■ Activity
Check each line of the listing, and copy it if it contains the word "Hreq".

■ Task data
Start of Block

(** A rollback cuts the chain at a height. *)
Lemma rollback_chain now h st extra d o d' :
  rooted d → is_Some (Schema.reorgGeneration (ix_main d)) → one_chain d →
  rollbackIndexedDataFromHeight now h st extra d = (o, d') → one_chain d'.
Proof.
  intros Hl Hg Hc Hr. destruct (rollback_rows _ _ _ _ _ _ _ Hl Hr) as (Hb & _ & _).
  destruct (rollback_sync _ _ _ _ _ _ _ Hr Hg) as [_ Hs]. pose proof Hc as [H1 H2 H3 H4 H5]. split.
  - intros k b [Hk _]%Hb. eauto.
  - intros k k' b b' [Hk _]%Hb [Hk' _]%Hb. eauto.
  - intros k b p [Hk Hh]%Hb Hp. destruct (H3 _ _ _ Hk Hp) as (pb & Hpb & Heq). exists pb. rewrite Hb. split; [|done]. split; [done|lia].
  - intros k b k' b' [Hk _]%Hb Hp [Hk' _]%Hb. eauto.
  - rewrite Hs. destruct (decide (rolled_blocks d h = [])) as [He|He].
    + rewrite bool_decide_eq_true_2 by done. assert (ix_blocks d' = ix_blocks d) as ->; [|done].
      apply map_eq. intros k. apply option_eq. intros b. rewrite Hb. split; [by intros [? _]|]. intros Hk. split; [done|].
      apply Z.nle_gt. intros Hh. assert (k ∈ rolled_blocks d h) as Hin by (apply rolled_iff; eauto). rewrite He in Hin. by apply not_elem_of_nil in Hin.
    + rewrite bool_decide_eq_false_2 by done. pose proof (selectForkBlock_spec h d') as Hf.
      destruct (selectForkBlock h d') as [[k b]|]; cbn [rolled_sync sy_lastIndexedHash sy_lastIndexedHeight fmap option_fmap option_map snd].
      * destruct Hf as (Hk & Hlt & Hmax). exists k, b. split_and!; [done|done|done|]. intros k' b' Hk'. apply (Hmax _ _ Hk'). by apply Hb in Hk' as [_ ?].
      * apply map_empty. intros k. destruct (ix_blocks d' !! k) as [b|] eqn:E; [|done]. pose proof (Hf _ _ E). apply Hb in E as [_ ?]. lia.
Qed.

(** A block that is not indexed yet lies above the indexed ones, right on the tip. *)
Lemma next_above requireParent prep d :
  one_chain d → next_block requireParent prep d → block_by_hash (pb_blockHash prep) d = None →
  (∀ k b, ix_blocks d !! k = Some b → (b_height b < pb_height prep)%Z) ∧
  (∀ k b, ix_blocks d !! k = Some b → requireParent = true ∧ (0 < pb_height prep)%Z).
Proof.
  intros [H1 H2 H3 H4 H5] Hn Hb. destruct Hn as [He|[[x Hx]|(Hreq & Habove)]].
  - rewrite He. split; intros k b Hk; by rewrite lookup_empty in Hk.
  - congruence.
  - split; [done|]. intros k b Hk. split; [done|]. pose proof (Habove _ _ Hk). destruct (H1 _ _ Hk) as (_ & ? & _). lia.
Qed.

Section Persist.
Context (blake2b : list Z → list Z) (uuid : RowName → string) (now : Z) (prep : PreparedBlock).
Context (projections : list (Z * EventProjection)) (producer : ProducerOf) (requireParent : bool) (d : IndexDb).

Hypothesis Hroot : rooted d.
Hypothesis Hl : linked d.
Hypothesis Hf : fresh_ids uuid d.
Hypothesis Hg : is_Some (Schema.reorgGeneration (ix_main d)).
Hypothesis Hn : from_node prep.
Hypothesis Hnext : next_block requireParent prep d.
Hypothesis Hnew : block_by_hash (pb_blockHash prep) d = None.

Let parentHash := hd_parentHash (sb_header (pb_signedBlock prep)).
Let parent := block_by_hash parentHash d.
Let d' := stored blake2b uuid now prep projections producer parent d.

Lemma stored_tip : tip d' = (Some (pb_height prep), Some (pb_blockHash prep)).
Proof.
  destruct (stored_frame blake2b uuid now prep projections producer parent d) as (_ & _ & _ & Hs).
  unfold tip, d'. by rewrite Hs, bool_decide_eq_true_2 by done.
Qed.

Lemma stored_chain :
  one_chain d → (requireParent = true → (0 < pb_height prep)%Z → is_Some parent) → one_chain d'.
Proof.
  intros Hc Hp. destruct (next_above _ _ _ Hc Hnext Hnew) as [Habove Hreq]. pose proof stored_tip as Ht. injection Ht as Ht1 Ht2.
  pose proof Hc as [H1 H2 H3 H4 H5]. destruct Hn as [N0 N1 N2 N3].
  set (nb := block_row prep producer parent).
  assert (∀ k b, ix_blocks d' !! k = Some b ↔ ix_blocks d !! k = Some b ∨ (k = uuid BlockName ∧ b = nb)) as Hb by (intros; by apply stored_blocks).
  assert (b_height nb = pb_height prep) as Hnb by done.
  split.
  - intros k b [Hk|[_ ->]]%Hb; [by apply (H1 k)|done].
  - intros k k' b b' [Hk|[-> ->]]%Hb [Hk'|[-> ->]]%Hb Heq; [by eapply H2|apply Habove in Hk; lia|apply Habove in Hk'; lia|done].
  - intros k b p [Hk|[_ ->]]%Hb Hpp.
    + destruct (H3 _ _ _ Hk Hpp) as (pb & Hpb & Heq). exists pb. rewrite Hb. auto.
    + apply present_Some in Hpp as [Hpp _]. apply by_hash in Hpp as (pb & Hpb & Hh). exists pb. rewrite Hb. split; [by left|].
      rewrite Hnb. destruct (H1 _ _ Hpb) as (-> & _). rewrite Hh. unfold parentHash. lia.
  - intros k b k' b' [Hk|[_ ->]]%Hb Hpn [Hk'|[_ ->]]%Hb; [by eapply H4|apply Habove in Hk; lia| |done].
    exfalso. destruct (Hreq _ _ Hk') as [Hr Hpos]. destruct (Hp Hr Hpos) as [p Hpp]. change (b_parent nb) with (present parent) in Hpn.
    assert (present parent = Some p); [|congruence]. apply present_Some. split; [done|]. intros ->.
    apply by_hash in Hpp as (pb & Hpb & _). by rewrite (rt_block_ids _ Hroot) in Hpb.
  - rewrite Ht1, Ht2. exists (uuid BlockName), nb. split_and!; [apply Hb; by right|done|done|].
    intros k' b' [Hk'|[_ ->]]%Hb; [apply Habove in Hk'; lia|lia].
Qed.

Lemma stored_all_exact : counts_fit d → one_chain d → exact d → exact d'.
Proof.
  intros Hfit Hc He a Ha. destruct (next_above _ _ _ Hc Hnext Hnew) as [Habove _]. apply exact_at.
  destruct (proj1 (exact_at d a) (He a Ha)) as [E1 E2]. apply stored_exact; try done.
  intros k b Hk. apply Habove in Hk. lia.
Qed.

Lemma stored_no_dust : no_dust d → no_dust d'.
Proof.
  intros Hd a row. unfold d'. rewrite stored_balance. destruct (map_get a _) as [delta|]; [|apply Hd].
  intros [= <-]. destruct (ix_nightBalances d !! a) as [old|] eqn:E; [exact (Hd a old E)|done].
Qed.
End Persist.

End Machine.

End of Block

■ Task solution
  intros [H1 H2 H3 H4 H5] Hn Hb. destruct Hn as [He|[[x Hx]|(Hreq & Habove)]].
  intros Hc Hp. destruct (next_above _ _ _ Hc Hnext Hnew) as [Habove Hreq]. pose proof stored_tip as Ht. injection Ht as Ht1 Ht2.
    exfalso. destruct (Hreq _ _ Hk') as [Hr Hpos]. destruct (Hp Hr Hpos) as [p Hpp]. change (b_parent nb) with (present parent) in Hpn.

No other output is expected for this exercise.